The infant mortality rate among black non-Hispanics remained
more than three times as high as the rate among white non-Hispanics
Two-thirds of infant deaths occurred in the neonatal period
(within the first 27 days of life). Infants who were part
of a multiple birth were five times as likely to die within
the first year of life as singletons. Mortality was negatively
related to birth weight and gestational age. Infants whose
mothers received no prenatal care were more than seven times
as likely to die within the first year of life as those
whose mothers received early prenatal care. Infant mortality
rates decreased with increasing maternal age until the 35-39
age group where rates rose again. Infant mortality rates
were more than twice as high for infants of unmarried mothers
versus married mothers and for mothers who smoked during
pregnancy versus mothers who did not smoke during pregnancy
(Table M47). More than 60 percent of infant deaths
had a medical risk factor reported on their birth certificate.
Incompetent cervix and previous preterm or small-for-gestational-age
infant were the most commonly reported medical risk factors
among infant death records. Of newborns whose mothers had
an incompetent cervix, 7.4 percent died within the first
year of life (Table M48). Disorders related
to short gestation and low birth weight, congenital malformations,
and sudden infant death syndrome (SIDS) were the three leading
causes of infant deaths in 2001 (Table M49).
The fetal mortality rate and the number
of fetal deaths increased from 2000 (Table M43).
As with infant deaths, plurality, low birth weight, short
gestation, lack of prenatal care, unmarried mothers, and
maternal smoking were each correlated with higher rates
of fetal mortality (Table M50). Fetal deaths
were more prevalent than infant deaths among all age groups
except the youngest (under 20) and the oldest (40-44) (Tables
The fetal death rate among black non-Hispanics was nearly
three times the rate for white and Asian and Pacific Islander
non-Hispanics and twice the rate for Hispanics (Table M51). Cord and placenta
complications remained the leading cause of fetal deaths
in 2001 (Table M52).
The data in this report may differ from
comparable data presented in pre-1999 reports in this series
because of four major changes in the reporting and analysis
of mortality data. Nationwide, the classification of causes
of death (ICD) changed in 1999 and a policy that the standard population
used for age-adjustment be changed from the US
1940 population to the US 2000 projected population was
also adopted in 1999. In New Jersey, the underlying cause
of death from the multiple cause of death (MCD)
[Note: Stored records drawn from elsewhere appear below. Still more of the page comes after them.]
(** * IgnisX: delegated authorisation and rebalance orchestration

    A shallow embedding of the three Solidity contracts of the repository

    - [PortfolioManager]     (packages/hardhat/contracts/PortfolioManager.sol)
    - [LitProtocolDelegate]  (the session authority)
    - [CrossChainRebalancer] (the rebalance-action state machine)

    Every external function becomes a function from the caller, the block
    and the storage to a [Result]: a [Revert] or [Panic] discards the
    storage written so far, exactly as the EVM rolls a transaction back.
    [uint256] values are [N] with Solidity 0.8 checked arithmetic written
    out ([checked_add]), mappings are [gmap]s read with [read] (an absent
    key reads as the all-zero value).  Event emission has
    no effect on storage or on results and is left out.  The Keccak hash,
    the Ethereum signed-message prefix and ECDSA recovery come from the
    compiler and from OpenZeppelin; they are taken as parameters
    ([Primitives]). *)

From stdpp Require Import gmap strings list fin_maps.
From Stdlib Require Import NArith Lia.

Local Open Scope N_scope.

(** ** Machine model *)

Abbreviation uint256 := N (only parsing).
Abbreviation address := N (only parsing).
Abbreviation bytes32 := N (only parsing).
Abbreviation bytes := (list Byte.byte) (only parsing).

Definition MAX_UINT256 : N := 2 ^ 256 - 1.

Inductive Result (A : Type) : Type :=
| Ok (a : A)
| Revert (reason : string)
| Panic (code : N).
Arguments Ok {A} a.
Arguments Revert {A} reason.
Arguments Panic {A} code.

#[global] Instance Result_ret : MRet Result := fun A a => Ok a.
#[global] Instance Result_bind : MBind Result := fun A B f m =>
  match m with
  | Ok a => f a
  | Revert r => Revert r
  | Panic c => Panic c
  end.

#[global] Instance Result_fmap : FMap Result := fun A B f m =>
  match m with
  | Ok a => Ok (f a)
  | Revert r => Revert r
  | Panic c => Panic c
  end.

Definition require (cond : bool) (reason : string) : Result unit :=
  if cond then Ok tt else Revert reason.

(** Solidity 0.8 arithmetic: overflow aborts with [Panic(0x11)]. *)
Definition checked_add (a b : uint256) : Result uint256 :=
  if a + b <=? MAX_UINT256 then Ok (a + b) else Panic 17.

Definition checked_mul (a b : uint256) : Result uint256 :=
  if a * b <=? MAX_UINT256 then Ok (a * b) else Panic 17.

Definition is_ok {A} (r : Result A) : bool :=
  match r with Ok _ => true | _ => false end.

Record Block := { timestamp : uint256; number : uint256 }.

(** A Solidity mapping: every key is present, an unwritten one holds the
    all-zero value of its type. *)
Class Zero (A : Type) := zero : A.
#[global] Instance N_zero : Zero N := 0.
#[global] Instance bool_zero : Zero bool := false.

Definition read `{Countable K} {V} `{Zero V} (m : gmap K V) (k : K) : V :=
  default zero (m !! k).

Notation "m .[ k ]" := (read m k) (at level 1, format "m .[ k ]").

(** Hashing and signature recovery, provided by the EVM and OpenZeppelin.
    Each hash is named after the tuple the source packs into it;
    [recover] reverts (returns no address) on a malformed signature. *)
Class Primitives := {
  keccak256_session : address -> address -> uint256 -> uint256 -> bytes32;
  keccak256_operation :
    address -> address -> uint256 -> uint256 -> bytes -> uint256 -> bytes32 -> bytes32;
  toEthSignedMessageHash : bytes32 -> bytes32;
  recover : bytes32 -> bytes -> Result address;
  keccak256_bytes : bytes -> bytes32;
  keccak256_action : address -> uint256 -> uint256 -> uint256 -> uint256 -> bytes32
}.

(** [Ownable.onlyOwner] *)
Definition onlyOwner (sender owner : address) : Result unit :=
  require (sender =? owner) "Ownable: caller is not the owner".

(** ** LitProtocolDelegate *)

Module DelegationSession.
Record t := mk {
  user : address;
  delegate : address;
  nonce : uint256;
  expiry : uint256;
  policyHash : bytes32;
  isActive : bool;
  maxOperations : uint256;
  operationsUsed : uint256
}.
#[global] Instance zero : Zero t := mk 0 0 0 0 0 false 0 0.
Definition set_isActive (b : bool) (s : t) : t :=
  mk (user s) (delegate s) (nonce s) (expiry s) (policyHash s) b
     (maxOperations s) (operationsUsed s).
Definition set_operationsUsed (n : uint256) (s : t) : t :=
  mk (user s) (delegate s) (nonce s) (expiry s) (policyHash s) (isActive s)
     (maxOperations s) n.
End DelegationSession.

Module SignedOperation.
Record t := mk {
  user : address;
  delegate : address;
  nonce : uint256;
  operationType : uint256;
  data : bytes;
  timestamp : uint256;
  signature : bytes
}.
End SignedOperation.

Module LitProtocolDelegate.
Module S := DelegationSession.
Module O := SignedOperation.

Record State := mkState {
  owner : address;
  delegationSessions : gmap bytes32 S.t;
  userNonces : gmap address uint256;
  usedSignatures : gmap bytes32 bool
}.

Definition init (deployer : address) : State := mkState deployer ∅ ∅ ∅.

Definition set_session (sessionId : bytes32) (s : S.t) (st : State) : State :=
  mkState (owner st) (<[sessionId := s]> (delegationSessions st))
          (userNonces st) (usedSignatures st).

Definition session (sessionId : bytes32) (st : State) : S.t :=
  (delegationSessions st).[sessionId].

(** [usedSignatures[h]] *)
Definition used (h : bytes32) (st : State) : bool := (usedSignatures st).[h].

(** The used-signature set of [st'] contains that of [st]. *)
Definition grows (st st' : State) : Prop :=
  forall h, used h st = true -> used h st' = true.

Section WithPrimitives.
Context {prim : Primitives}.

(** [keccak256(operation.signature)], the key of [usedSignatures]. *)
Definition sigHash (operation : O.t) : bytes32 :=
  keccak256_bytes (O.signature operation).

Definition validSession (blk : Block) (sessionId : bytes32) (st : State)
  : Result unit :=
  require (S.isActive (session sessionId st)) "Session not active";;
  require (timestamp blk <=? S.expiry (session sessionId st)) "Session expired";;
  require (S.operationsUsed (session sessionId st)
             <? S.maxOperations (session sessionId st))
          "Max operations exceeded".

Definition onlyDelegate (sender : address) (sessionId : bytes32) (st : State)
  : Result unit :=
  require (sender =? S.delegate (session sessionId st)) "Not authorized delegate".

Definition createDelegationSession (sender : address) (blk : Block)
    (user delegate : address) (expiry : uint256) (policyHash : bytes32)
    (maxOperations : uint256) (st : State) : Result (bytes32 * State) :=
  require (negb (user =? 0)) "Invalid user";;
  require (negb (delegate =? 0)) "Invalid delegate";;
  require (timestamp blk <? expiry) "Invalid expiry";;
  require (0 <? maxOperations) "Invalid max operations";;
  let nonce := (userNonces st).[user] in
  next ← checked_add nonce 1;
  let sessionId := keccak256_session user delegate nonce (timestamp blk) in
  let s := S.mk user delegate nonce expiry policyHash true maxOperations 0 in
  Ok (sessionId,
      mkState (owner st) (<[sessionId := s]> (delegationSessions st))
              (<[user := next]> (userNonces st)) (usedSignatures st)).

Definition revokeDelegationSession (sender : address) (sessionId : bytes32)
    (st : State) : Result State :=
  let s := session sessionId st in
  require ((S.user s =? sender) || (sender =? owner st)) "Not authorized";;
  require (S.isActive s) "Session not active";;
  Ok (set_session sessionId (S.set_isActive false s) st).

Definition messageHash (operation : O.t) (s : S.t) : bytes32 :=
  keccak256_operation (O.user operation) (O.delegate operation)
    (O.nonce operation) (O.operationType operation) (O.data operation)
    (O.timestamp operation) (S.policyHash s).

Definition verifySignedOperation (sender : address) (blk : Block)
    (sessionId : bytes32) (operation : O.t) (st : State)
  : Result (bool * State) :=
  validSession blk sessionId st;;
  let s := session sessionId st in
  require (O.user operation =? S.user s) "Invalid user";;
  require (O.delegate operation =? S.delegate s) "Invalid delegate";;
  require (O.nonce operation =? S.nonce s) "Invalid nonce";;
  let ethSignedMessageHash := toEthSignedMessageHash (messageHash operation s) in
  signer ← recover ethSignedMessageHash (O.signature operation);
  let valid := signer =? S.user s in
  let signatureHash := keccak256_bytes (O.signature operation) in
  require (negb (usedSignatures st).[signatureHash]) "Signature already used";;
  Ok (valid,
      mkState (owner st) (delegationSessions st) (userNonces st)
              (<[signatureHash := true]> (usedSignatures st))).

Definition executeOperation (sender : address) (blk : Block)
    (sessionId : bytes32) (operation : O.t) (operationHash : bytes32)
    (st : State) : Result State :=
  onlyDelegate sender sessionId st;;
  '(valid, st1) ← verifySignedOperation sender blk sessionId operation st;
  require valid "Invalid signature";;
  let s := session sessionId st1 in
  used ← checked_add (S.operationsUsed s) 1;
  Ok (set_session sessionId (S.set_operationsUsed used s) st1).

(** The loop of [batchExecuteOperations]. *)
Fixpoint verifyEach (sender : address) (blk : Block) (sessionId : bytes32)
    (operations : list O.t) (st : State) : Result State :=
  match operations with
  | [] => Ok st
  | operation :: rest =>
      '(valid, st1) ← verifySignedOperation sender blk sessionId operation st;
      require valid "Invalid signature";;
      verifyEach sender blk sessionId rest st1
  end.

Definition batchExecuteOperations (sender : address) (blk : Block)
    (sessionId : bytes32) (operations : list O.t)
    (operationHashes : list bytes32) (st : State) : Result State :=
  onlyDelegate sender sessionId st;;
  require (bool_decide (length operations = length operationHashes))
          "Invalid input length";;
  require (negb (bool_decide (length operations = 0%nat)))
          "No operations provided";;
  let len := N.of_nat (length operations) in
  total ← checked_add (S.operationsUsed (session sessionId st)) len;
  require (total <=? S.maxOperations (session sessionId st))
          "Exceeds max operations";;
  st1 ← verifyEach sender blk sessionId operations st;
  let s := session sessionId st1 in
  used ← checked_add (S.operationsUsed s) len;
  Ok (set_session sessionId (S.set_operationsUsed used s) st1).

Definition isSessionValid (blk : Block) (sessionId : bytes32) (st : State)
  : bool :=
  let s := session sessionId st in
  S.isActive s && (timestamp blk <=? S.expiry s)
    && (S.operationsUsed s <? S.maxOperations s).

Definition emergencyRevokeUserSessions (sender : address) (user : address)
    (st : State) : Result State :=
  onlyOwner sender (owner st);;
  Ok st.

(** The state-changing entry points, as transactions. *)
Inductive Call :=
| CreateDelegationSession (user delegate : address) (expiry : uint256)
    (policyHash : bytes32) (maxOperations : uint256)
| RevokeDelegationSession (sessionId : bytes32)
| VerifySignedOperation (sessionId : bytes32) (operation : O.t)
| ExecuteOperation (sessionId : bytes32) (operation : O.t)
    (operationHash : bytes32)
| BatchExecuteOperations (sessionId : bytes32) (operations : list O.t)
    (operationHashes : list bytes32)
| EmergencyRevokeUserSessions (user : address).

Definition call (sender : address) (blk : Block) (c : Call) (st : State)
  : Result State :=
  match c with
  | CreateDelegationSession u d e p m =>
      snd <$> createDelegationSession sender blk u d e p m st
  | RevokeDelegationSession sid => revokeDelegationSession sender sid st
  | VerifySignedOperation sid op =>
      snd <$> verifySignedOperation sender blk sid op st
  | ExecuteOperation sid op h => executeOperation sender blk sid op h st
  | BatchExecuteOperations sid ops hs =>
      batchExecuteOperations sender blk sid ops hs st
  | EmergencyRevokeUserSessions u => emergencyRevokeUserSessions sender u st
  end.

Record Tx := mkTx { tx_sender : address; tx_block : Block; tx_call : Call }.

(** A transaction that aborts leaves the storage as it was. *)
Definition transact (tx : Tx) (st : State) : State :=
  match call (tx_sender tx) (tx_block tx) (tx_call tx) st with
  | Ok st' => st'
  | _ => st
  end.

Definition run (txs : list Tx) (st : State) : State :=
  fold_left (fun s tx => transact tx s) txs st.
End WithPrimitives.
End LitProtocolDelegate.

(** ** PortfolioManager *)

Module Asset.
Record t := mk {
  tokenAddress : address;
  chainId : uint256;
  targetPercentage : uint256;
  isActive : bool
}.
End Asset.

Module Portfolio.
Record t := mk {
  assets : list Asset.t;
  totalValue : uint256;
  lastRebalance : uint256;
  isActive : bool
}.
#[global] Instance zero : Zero t := mk [] 0 0 false.
Definition set_assets (l : list Asset.t) (p : t) : t :=
  mk l (totalValue p) (lastRebalance p) (isActive p).
End Portfolio.

Module DelegationPolicy.
Record t := mk {
  delegate : address;
  maxSlippage : uint256;
  maxRebalanceAmount : uint256;
  rebalanceThreshold : uint256;
  cooldownPeriod : uint256;
  isActive : bool
}.
#[global] Instance zero : Zero t := mk 0 0 0 0 0 false.
Definition set_isActive (b : bool) (p : t) : t :=
  mk (delegate p) (maxSlippage p) (maxRebalanceAmount p)
     (rebalanceThreshold p) (cooldownPeriod p) b.
End DelegationPolicy.

Module PortfolioManager.
Module A := Asset.
Module P := Portfolio.
Module D := DelegationPolicy.

Record State := mkState {
  owner : address;
  portfolios : gmap address P.t;
  delegationPolicies : gmap address D.t;
  userBalances : gmap (address * address) uint256
}.

Definition init (deployer : address) : State := mkState deployer ∅ ∅ ∅.

Definition portfolio (user : address) (st : State) : P.t :=
  (portfolios st).[user].
Definition policy (user : address) (st : State) : D.t :=
  (delegationPolicies st).[user].
Definition balance (user token : address) (st : State) : uint256 :=
  (userBalances st).[(user, token)].

Definition set_portfolio (user : address) (p : P.t) (st : State) : State :=
  mkState (owner st) (<[user := p]> (portfolios st)) (delegationPolicies st)
          (userBalances st).
Definition set_policy (user : address) (d : D.t) (st : State) : State :=
  mkState (owner st) (portfolios st) (<[user := d]> (delegationPolicies st))
          (userBalances st).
file compiled by the National Center for Health Statistics
(NCHS) was used to produce the tables in this report as
well as the 1999 and 2000 reports. In pre-1999 reports,
the underlying cause from the single cause of death (SCD)
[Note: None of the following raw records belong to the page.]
Lemma runs_write {A} k x n (m : W A) a y :
  n = k + zlen x -> runs n m a y -> runs k (write_at k x ;; m) a (x ++ y).
Proof.
  intros -> Hm [buf i sent] Hk Hi Hb. cbn in *.
  rewrite <- (put_put buf (i + k) x y (i + (k + zlen x))) by lia.
  unfold mbind at 1, W_bind, write_at. cbn.
  destruct (put buf (i + k) x) as [b|] eqn:E; cbn; [|done].
  pose proof (put_length _ _ _ _ E). pose proof (put_bound _ _ _ _ E).
  rewrite Hm by (cbn; lia). cbn.
  destruct (put b _ y) as [b'|]; [|done]. rewrite length_app. do 3 f_equal. lia.
Qed.

Lemma runs_add {A} k (m : W A) a y :
  runs 0 m a y -> runs k (add_index k ;; m) a y.
Proof.
  intros Hm [buf i sent] Hk Hi Hb. cbn in *. unfold mbind, W_bind, add_index.
  rewrite Hm by (cbn; lia). cbn. by rewrite !Z.add_0_r.
Qed.

Lemma runs_bind {A B} (m1 : W A) (f : A -> W B) a b x y :
  runs 0 m1 a x -> runs 0 (f a) b y -> runs 0 (m1 ≫= f) b (x ++ y).
Proof.
  intros H1 H2 [buf i sent] Hk Hi Hb. cbn in *. unfold mbind, W_bind.
  rewrite H1 by (cbn; lia). cbn.
  rewrite <- (put_put buf (i + 0) x y (i + zlen x)) by lia.
  destruct (put buf (i + 0) x) as [b'|] eqn:E; cbn; [|done].
  pose proof (put_length _ _ _ _ E). pose proof (put_bound _ _ _ _ E).
  rewrite H2 by (cbn; lia). cbn. rewrite !Z.add_0_r.
  destruct (put b' _ y) as [b''|]; [|done]. rewrite length_app. do 3 f_equal. lia.
Qed.

Lemma runs_check {A} k (c : bool) (m : W A) a y :
  c = true -> runs k m a y -> runs k (wcheck c ;; m) a y.
Proof. intros -> Hm st. apply Hm. Qed.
file compiled internally was used. Additionally, previous
reports of 1990-1999 mortality rates used population estimates
based on the 1990 Census as denominators. Rates in this
report have been updated using intercensal population estimates,
which are based on both the 1990 and 2000 Censuses. Consequently,
mortality rates for the 1990s will differ slightly from
those presented in earlier reports. Because of these four
changes, assessment of trends in death data should be undertaken
with caution. Also, since Asian and Pacific Islander and
Hispanic ethnicity reporting on death certificates in New
Jersey and the rest of the country is known to be undermeasured,
mortality data are presented separately for Asians and Pacific
Islanders (Tables MA1-MA9)
and for Hispanics (Tables MH1-MH9)
in a supplemental section near the end of this chapter.
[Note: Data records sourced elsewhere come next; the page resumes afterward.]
(* ===== verification/RtcpCore.v ===== *)
(** * The RTCP packet base: rtcp_packet.{h,cc}, rtcp_packet/common_header.{h,cc},
      rtcp_packet/psfb.cc, rtcp_packet/rtpfb.cc

    [RtcpPacket] has the base class operations every packet type uses to write
    itself; [CommonHeader] is the parser of the four octet header that every
    packet type is parsed from; [CommonFeedback] is the part shared by the
    payload-specific and transport-layer feedback messages.  The class
    [RtcpCodec] with its laws is what one packet type promises to the compound
    packet. *)

From S2P Require Import Prelude ByteIo Buffers.

(** ** Parameters

    Functions of rtc_base, outside the repository: CheckedDivExact<size_t>,
    dchecked_cast and IsValueInRangeForNumericType, with what their documentation
    says: the exact quotient, the value itself when it is in range, and whether it
    is. *)
Class RtcNumerics := {
  CheckedDivExact : Z -> Z -> option Z;
  dchecked_cast_u16 : Z -> option Z;
  dchecked_cast_u8 : Z -> option Z;
  IsValueInRange_u16 : Z -> bool
}.

Class RtcNumericsLaws {ops : RtcNumerics} := {
  CheckedDivExact_exact a b : 0 < b -> a mod b = 0 -> CheckedDivExact a b = Some (a / b);
  dchecked_cast_id a : is_u16 a -> dchecked_cast_u16 a = Some a;
  dchecked_cast_u8_id a : is_u8 a -> dchecked_cast_u8 a = Some a;
  IsValueInRange_u16_iff a : 0 <= a -> IsValueInRange_u16 a = (a <=? 65535)
}.

(** The documented behaviour, for concrete runs. *)
#[global] Instance exact_numerics : RtcNumerics | 100 := {|
  CheckedDivExact := fun a b => check (a mod b =? 0) ;; Some (a / b);
  dchecked_cast_u16 := fun a => check ((0 <=? a) && (a <? 65536)) ;; Some a;
  dchecked_cast_u8 := fun a => check ((0 <=? a) && (a <? 256)) ;; Some a;
  IsValueInRange_u16 := fun a => (0 <=? a) && (a <=? 65535)
|}.

#[global] Instance exact_numerics_laws : RtcNumericsLaws.
Proof.
  constructor; cbn.
  - intros a b _ ->. done.
  - intros a [H0 H1]. by rewrite (proj2 (Z.leb_le 0 a) H0), (proj2 (Z.ltb_lt a 65536) H1).
  - intros a [H0 H1]. by rewrite (proj2 (Z.leb_le 0 a) H0), (proj2 (Z.ltb_lt a 256) H1).
  - intros a H0. by rewrite (proj2 (Z.leb_le 0 a) H0).
Qed.

(** ** Operations *)

Definition kHeaderLength : Z := 4.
In Tables M1-M42, Asians and Pacific Islanders are included
in the Other race group. Since Hispanics can be of any
race, Hispanic decedents are included in the race group
indicated on their death certificates in Tables M1-M42.
For more detailed information on these changes, see New
Jersey Health Statistics, 1999.
Notes section contains information on sources of data,
allocation of data by residence or occurrence, quality of
data, racial and ethnic classification, definitions, rates
and ratios, and cause of death rankings.